Is Anyone Still Listening?

A Castro Behind Every Bush

by ALAN FARAGO

People won’t get as many colds, is how White House spokesperson Dana Perino put it yesterday when asked about global warming and criticism that the Senate testimony of one of the nation’s top scientists, CDC Director Dr. Julie Gerberding, had been "eviscerated."

While Perino was giving blondes a bad name, elsewhere President Bush was attacking Castro, in "what aides called a defining speech for his U.S. position on post-Fidel Castro Cuba".

According to The Miami Herald, President Bush was applauded by Cuban Americans in the audience 20 times while invited foreign diplomats "mostly held their applause until the end."

Get the picture? Who is listening any more, except the people already in the echo chamber?

According to The Miami Herald, "Bush used the occasion to draw a line: There will be no concessions to Cuba’s communist government."

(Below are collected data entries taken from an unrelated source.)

Lemma apply_deletes_stored o d : Forall (λ del, d_key del ≠ "") (deletes o) → stored d → stored (apply_deletes o d).
Proof.
  unfold apply_deletes. intros Hk. revert d. induction Hk as [|del dels Hdel _ IH]; intros d Hd; [done|].
  apply IH. by apply apply_delete_stored.
Qed.

(** ** Deletions *)
Inductive deletion := DelValue (f value : string) | DelRow (f : string) | DelBatch (fields : list string).

Definition run_deletion (m : manager) (a : deletion) : manager :=
  match a with
  | DelValue f value => handleDeleteSingleValue f value m
  | DelRow f => handleDeleteSingleRow f m
  | DelBatch fields => handleDeleteBatchRow fields m
  end.

Definition named (a : deletion) : Prop :=
  match a with DelValue f _ => f ≠ "" | DelRow f => f ≠ "" | DelBatch fs => "" ∉ fs end.

Definition ops_of (a : deletion) : list DeleteOperation :=
  match a with
  | DelValue f value => [{| d_key := f; d_value := Some value |}]
  | DelRow f => [{| d_key := f; d_value := None |}]
  | DelBatch fields => map (λ key, {| d_key := key; d_value := None |}) fields
  end.

Definition in_table (table : list IMetaDataTableData) (f s : string) : Prop :=
  ∃ r, r ∈ table ∧ field r = f ∧ s ∈ values r.
(* ===== verification/Messages.v ===== *)
(** * The messages of a conversation

    The list [useSelectDerivedMessages] of hooks/logic-hooks.ts keeps, with
    the identifiers of utils/chat.ts.  A message is an object; [uuid] is the
    stream of the identifiers the uuid package draws, [k] the number drawn so
    far. *)
From S2P Require Import Prelude JsValue Libs FormUtils.
Open Scope list_scope.
Open Scope nat_scope.
Open Scope js_scope.

Module MessageType.
Definition Assistant : string := "assistant".
Definition User : string := "user".
End MessageType.

(** [xs.slice(0, -n)] *)
Definition drop_last {A} (n : nat) (l : list A) : list A := take (length l - n) l.

Definition has_id (i : val) (m : val) : bool := prop "id" m === i.

Section messages.
Context {L : Lodash} (uuid : nat → string).

(** ** Identifiers *)
Definition buildMessageUuid (k : nat) (message : obj) : val * nat :=
  if obj_has "id" message && truthy (obj_get "id" message)
  then (obj_get "id" message, k)
  else (VStr (uuid k), S k).

Definition buildMessageListWithUuid (k : nat) (messages : option (list val)) : list val * nat :=
  match messages with
  | None => ([], k)
  | Some ms =>
      foldl (λ acc m,
        let '(i, k') := buildMessageUuid acc.2 (obj_of_val m) in
        (acc.1 ++ [VObj (obj_set "id" i (obj_assign [] (lo_omit (obj_of_val m) ["reference"])))], k'))
        ([], k) ms
  end.

Definition buildMessageUuidWithRole (message : val) : string :=
  key_of (prop "role" message) +:+ "_" +:+ key_of (prop "id" message).

(** ** Questions *)
Definition addNewestQuestion (k : nat) (message : obj) (answer : val) (pre : list val) : list val * nat :=
  let '(i, k1) := buildMessageUuid k message in
  let '(j, k2) := buildMessageUuid k1 (obj_set "role" (VStr MessageType.Assistant) (obj_assign [] message)) in
  (pre ++
   [VObj (obj_set "id" i (obj_assign [] message));
    VObj [("role", VStr MessageType.Assistant); ("content", answer);
          ("conversationId", obj_get "conversationId" message); ("id", j)]], k2).

Definition addNewestOneQuestion (k : nat) (message : obj) (pre : list val) : list val * nat :=
  let '(i, k1) := buildMessageUuid k message in
  (pre ++ [VObj (obj_set "id" i (obj_assign [] message))], k1).

(** ** Answers *)
Definition answer_message (k : nat) (answer : obj) : val * nat :=
  let '(i, k1) := buildMessageUuid k [("id", obj_get "id" answer); ("role", VStr MessageType.Assistant)] in
  (VObj (obj_assign
     [("role", VStr MessageType.Assistant); ("content", obj_get "answer" answer);
      ("reference", obj_get "reference" answer); ("id", i); ("prompt", obj_get "prompt" answer);
      ("audio_binary", obj_get "audio_binary" answer)] (lo_omit answer ["reference"])), k1).

Definition addNewestAnswer (k : nat) (answer : obj) (pre : list val) : list val * nat :=
  let '(m, k1) := answer_message k answer in (drop_last 1 pre ++ [m], k1).

Definition update_answer (answer : obj) (m : val) : val :=
  VObj (obj_set "content" (obj_get "answer" answer) (obj_assign (obj_assign [] (obj_of_val m)) answer)).

Definition addNewestOneAnswer (k : nat) (answer : obj) (pre : list val) : list val * nat :=
  match js_findIndex (has_id (obj_get "id" answer)) pre with
  | Some _ => (map (λ m, if has_id (obj_get "id" answer) m then update_answer answer m else m) pre, k)
  | None => let '(m, k1) := answer_message k answer in (pre ++ [m], k1)
  end.

Definition addPrologue (k : nat) (prologue : val) (pre : list val) : list val * nat :=
  match pre with
  | m :: ms => (VObj (obj_set "content" prologue (obj_assign [] (obj_of_val m))) :: ms, k)
  | [] =>
      let '(i, k1) := buildMessageUuid k [("role", VStr MessageType.Assistant)] in
      ([VObj [("role", VStr MessageType.Assistant); ("content", prologue); ("id", i)]], k1)
  end.

(** ** Removal *)
Definition removeLatestMessage (pre : list val) : list val := drop_last 2 pre.

Definition removeMessageById (messageId : val) (pre : list val) : list val :=
  js_filter (λ m, negb (has_id messageId m)) pre.

Definition clear_answer (m : val) : val :=
  VObj (obj_set "prompt" VUndef (obj_set "reference" VUndef (obj_set "content" (VStr "")
    (obj_assign [] (obj_of_val m))))).

Definition removeMessagesAfterCurrentMessage (messageId : val) (pre : list val) : list val :=
  match js_findIndex (has_id messageId) pre with
  | Some index =>
      let nextMessages := take (index + 2) pre in
      match last nextMessages with
      | Some latestMessage => drop_last 1 nextMessages ++ [clear_answer latestMessage]
      | None => nextMessages
      end
  | None => pre
  end.

Definition removeAllMessages (pre : list val) : list val := [].

Definition removeAllMessagesExceptFirst (pre : list val) : list val :=
  if bool_decide (length pre ≤ 1) then pre else take 1 pre.

(** [regenerateMessage]: what is removed, and what is sent again. *)
Definition regenerateMessage (k : nat) (message : obj) (messages pre : list val)
    : list val * option (val * option (list val)) * nat :=
  if truthy (obj_get "id" message) then
    let pre' := removeMessagesAfterCurrentMessage (obj_get "id" message) pre in
    let nextMessages :=
      match js_findIndex (has_id (obj_get "id" message)) messages with
      | Some index => Some (take index messages)
      | None => None
      end in
    (pre', Some (VObj (obj_set "id" (VStr (uuid k)) (obj_assign [] message)), nextMessages), S k)
  else (pre, None, k).
End messages.

(** [value.replaceAll('\\n', '\n').replaceAll('\\t', '\t')] of
    [useHandleMessageInputChange]: a backslash and a letter become the
    character. *)
Fixpoint replace_escape (letter : Ascii.ascii) (c : Ascii.ascii) (s : string) : string :=
  match s with
  | EmptyString => EmptyString
  | String a s' =>
      match s' with
      | String b rest =>
          if (a === Ascii.ascii_of_nat 92) && (b === letter) then String c (replace_escape letter c rest)
          else String a (replace_escape letter c s')
      | EmptyString => s
      end
  end.

Definition handleInputChange (value : string) : string :=
  replace_escape (Ascii.ascii_of_nat 116) (Ascii.ascii_of_nat 9)
    (replace_escape (Ascii.ascii_of_nat 110) (Ascii.ascii_of_nat 10) value).

(** ** Properties *)
Section message_props.
Context {L : Lodash} {LL : LodashLaws L} (uuid : nat → string).

Lemma buildMessageUuid_id k m i : obj_get "id" m = i → truthy i = true → buildMessageUuid uuid k m = (i, k).
Proof.
  intros Hi Ht. unfold buildMessageUuid, obj_has. rewrite Hi, Ht. unfold obj_get in Hi.
  destruct (obj_lookup "id" m) as [v|]; [by rewrite andb_true_r|]. simpl in Hi. by subst i.
Qed.

Lemma id_of_set i o : prop "id" (VObj (obj_set "id" i o)) = i.
Proof. apply obj_get_set_eq. Qed.

Lemma obj_get_assign k base ext : obj_wf ext →
  obj_get k (obj_assign base ext) = match obj_lookup k ext with Some v => v | None => obj_get k base end.
Proof. intros Hw. unfold obj_get. rewrite obj_assign_lookup by done. by destruct (obj_lookup k ext). Qed.

(** An answer carries the identifier it came with, whatever it is. *)
Lemma answer_message_id k answer : obj_wf answer → truthy (obj_get "id" answer) = true →
  prop "id" (answer_message uuid k answer).1 = obj_get "id" answer ∧ (answer_message uuid k answer).2 = k.
Proof.
  intros Hw Ht. unfold answer_message. rewrite (buildMessageUuid_id _ _ (obj_get "id" answer)) by done.
  split; [|done]. cbn [fst prop]. rewrite obj_get_assign by by apply omit_wf.
  rewrite omit_lookup, decide_False by set_solver. destruct (obj_lookup "id" answer) as [v|] eqn:E; [|done].
  unfold obj_get. by rewrite E.
Qed.

(** A turn: the question and its empty answer, then the chunks of the answer. *)
Definition turn (k : nat) (message : obj) (answers : list obj) (pre : list val) : list val * nat :=
  foldl (λ acc a, addNewestAnswer uuid acc.2 a acc.1) (addNewestQuestion uuid k message (VStr "") pre) answers.

Lemma drop_last_app {A} (l1 l2 : list A) n : length l2 = n → drop_last n (l1 ++ l2) = l1.
Proof.
  intros <-. unfold drop_last. rewrite length_app.
  replace (length l1 + length l2 - length l2) with (length l1) by lia. by rewrite take_app_length.
Qed.

Lemma turn_shape k message answers pre i :
  obj_wf message → obj_get "id" message = i → truthy i = true →
  Forall (λ a, obj_wf a ∧ obj_get "id" a = i) answers →
  ∃ a, turn k message answers pre = (pre ++ [VObj (obj_set "id" i (obj_assign [] message)); a], k) ∧
    prop "id" a = i ∧ (∀ a0, last answers = Some a0 → a = (answer_message uuid k a0).1).
Proof.
  intros Hw Hi Ht Hall. unfold turn.
  assert (addNewestQuestion uuid k message (VStr "") pre = (pre ++
    [VObj (obj_set "id" i (obj_assign [] message));
     VObj [("role", VStr MessageType.Assistant); ("content", VStr "");
       ("conversationId", obj_get "conversationId" message); ("id", i)]], k)) as ->.
  { unfold addNewestQuestion. rewrite (buildMessageUuid_id _ _ i) by done.
    rewrite (buildMessageUuid_id _ _ i); [done| |done].
    rewrite obj_get_set_ne by done. by rewrite obj_get_assign_nil. }
  set (q := VObj (obj_set "id" i (obj_assign [] message))). set (a0 := VObj (_ :: _)).
  induction answers as [|a answers IH] using rev_ind; [by exists a0|].
  apply Forall_app in Hall as [Hall [[Hwa Hia] _]%Forall_cons].
  rewrite foldl_app. destruct (IH Hall) as (a' & Hf & _ & _). rewrite Hf. cbn [foldl fst snd].
  unfold addNewestAnswer. destruct (answer_message uuid k a) as [m k1] eqn:Em.
  pose proof (answer_message_id k a Hwa ltac:(by rewrite Hia)) as [Hm Hk]. rewrite Em in Hm, Hk. cbn in Hm, Hk. subst k1.
  exists m. rewrite (app_assoc pre [q] [a'] : pre ++ [q; a'] = _), drop_last_app by done.
  rewrite <-(app_assoc pre). split; [done|]. split; [by rewrite Hm|].
  intros b. rewrite last_snoc. intros [= <-]. by rewrite Em.
Qed.
Lemma js_findIndex_app {A} (p : A → bool) l x rest :
  (∀ y, y ∈ l → p y = false) → p x = true → js_findIndex p (l ++ x :: rest) = Some (length l).
Proof.
  intros Hl Hx. induction l as [|y l IH]; cbn [app js_findIndex length]; [by rewrite Hx|].
  rewrite Hl by set_solver. rewrite IH by set_solver. done.
Qed.

Lemma fresh_ids i (pre : list val) : Forall (λ m, prop "id" m ≠ i) pre → ∀ y, y ∈ pre → has_id i y = false.
Proof. intros H y Hy. rewrite Forall_forall in H. apply bool_decide_eq_false, H, Hy. Qed.

(** Cutting after the first message with an identifier: everything before it,
    the message, and the next message emptied; the message itself is emptied
    when it is the last one. *)
Lemma cut_after i pre q rest : Forall (λ m, prop "id" m ≠ i) pre → prop "id" q = i →
  removeMessagesAfterCurrentMessage i (pre ++ q :: rest) =
  match rest with [] => pre ++ [clear_answer q] | a :: _ => pre ++ [q; clear_answer a] end.
Proof.
  intros Hf Hq. unfold removeMessagesAfterCurrentMessage.
  rewrite js_findIndex_app by (try apply (fresh_ids i); try done; by apply bool_decide_eq_true).
  destruct rest as [|a rest].
  - rewrite take_ge by (rewrite length_app; simpl; lia). by rewrite last_snoc, drop_last_app.
  - rewrite take_app_add.
    change (take 2 (q :: a :: rest)) with ([q] ++ [a]). rewrite app_assoc, last_snoc, drop_last_app by done.
    by rewrite <-app_assoc.
Qed.
(* ===== verification/AgentChat.v ===== *)
(** * The chat of an agent

    pages/agent/chat/use-send-agent-message.ts, with the log cache of
    pages/agent/hooks/use-cache-chat-log.ts and the references of
    pages/agent/utils/chat.ts: from the events of a run to the messages
    shown, the log kept per message, and what is sent.  An event is a JSON
    object, known by its reference [l] and never mutated: [heap l] are its
    properties.  React runs the effects of the page once per rendered event
    list; a step of [agent_step] is a change of state followed by the effects
    it triggers. *)
From S2P Require Import Prelude JsValue Libs FormUtils Messages Streaming.
Open Scope list_scope.
Open Scope nat_scope.
Open Scope js_scope.

Module MessageEventType.
Definition Message : string := "message".
Definition MessageEnd : string := "message_end".
Definition WorkflowFinished : string := "workflow_finished".
Definition UserInputs : string := "user_inputs".
End MessageEventType.

Section agent_chat.
Context {L : Lodash} (uuid : nat → string) (heap : loc → obj).

Definition field (k : string) (l : loc) : val := obj_get k (heap l).

Definition is_event (t : string) (l : loc) : bool := field "event" l === VStr t.

(** ** What the events of a run say *)
Record thinking := { nextContent : string; startIndex : Z; endIndex : Z; audioBinary : val }.

Definition think_step (st : thinking) (idx : nat) (x : loc) : outcome thinking :=
  let data := field "data" x in
  content ← read "content" data;
  let audio := if truthy (prop "audio_binary" data) then prop "audio_binary" data else audioBinary st in
  if isTrue (prop "start_to_think" data) then
    Ok {| nextContent := nextContent st +:+ ("<think>" +:+ key_of content); startIndex := Z.of_nat idx;
          endIndex := endIndex st; audioBinary := audio |}
  else if isTrue (prop "end_to_think" data) then
    Ok {| nextContent := nextContent st +:+ (key_of content +:+ "</think>"); startIndex := startIndex st;
          endIndex := Z.of_nat idx; audioBinary := audio |}
  else
    Ok {| nextContent := nextContent st +:+ key_of content; startIndex := startIndex st;
          endIndex := endIndex st; audioBinary := audio |}.

Fixpoint think_steps (st : thinking) (idx : nat) (xs : list loc) : outcome thinking :=
  match xs with
  | [] => Ok st
  | x :: xs' => st' ← think_step st idx x; think_steps st' (S idx) xs'
  end.

Record found := { f_id : val; f_content : string; f_audio_binary : val; f_attachment : val }.

Definition findMessageFromList (eventList : list loc) : outcome found :=
  let messageEventList := js_filter (is_event MessageEventType.Message) eventList in
  st ← think_steps {| nextContent := ""; startIndex := -1; endIndex := -1; audioBinary := VUndef |} 0 messageEventList;
  let currentIdx := (Z.of_nat (length messageEventList) - 1)%Z in
  let content :=
    if (0 <=? startIndex st)%Z && (startIndex st <=? currentIdx)%Z && (endIndex st === (-1)%Z)
    then nextContent st +:+ "</think>" else nextContent st in
  let workflowFinished := js_find (is_event MessageEventType.WorkflowFinished) eventList in
  Ok {| f_id := match eventList with l :: _ => field "message_id" l | [] => VUndef end;
        f_content := content;
        f_audio_binary := audioBinary st;
        f_attachment :=
          js_or (match workflowFinished with
                 | Some w => prop "attachment" (prop "outputs" (field "data" w))
                 | None => VUndef
                 end) (VObj []) |}.

Definition findInputFromList (eventList : list loc) : obj :=
  match js_find (is_event MessageEventType.UserInputs) eventList with
  | None => []
  | Some inputEvent => [("id", field "message_id" inputEvent); ("data", field "data" inputEvent)]
  end.

Definition getLatestError (eventList : list loc) : val :=
  let latest := match last eventList with Some l => VObj (heap l) | None => VUndef end in
  js_or (lo_get latest [PKey "data"; PKey "outputs"; PKey "_ERROR"])
    (if truthy (prop "code" latest) then prop "message" latest else VUndef).

(** ** The references at the end of a message *)
Definition keep_message_end (answerList ends : list loc) : list loc :=
  match js_find (is_event MessageEventType.MessageEnd) answerList with
  | Some messageEndEvent =>
      if js_every (λ x, field "message_id" x !== field "message_id" messageEndEvent) ends
      then ends ++ [messageEndEvent] else ends
  | None => ends
  end.

Definition findReferenceByMessageId (ends : list loc) (messageId : val) : outcome val :=
  match js_find (λ item, field "message_id" item === messageId) ends with
  | Some event => read "reference" (field "data" event)
  | None => Ok VUndef
  end.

That’s a "defining speech"? It’s white noise for everyone else.

The invited diplomats were bored. Said one, "It was really nothing." As the world understands, it’s always been more about Florida than Cuba.

Back in Miami, one spokesperson of the Cuban American community that supports President Bush said: "I think the president’s speech could be a catalyst to open the door in Cuba for the people to lose their fear."

Wait. This is the president who helps people lose their fear? I don’t think so.

This is a president for whom the fear card is every other card in the deck.

Pray, next November, for a new arrangement.

In the meantime, there is an end-of-the-world exhaustion to this administration– no matter how many times it tries to plant the flag of democracy in Cuba.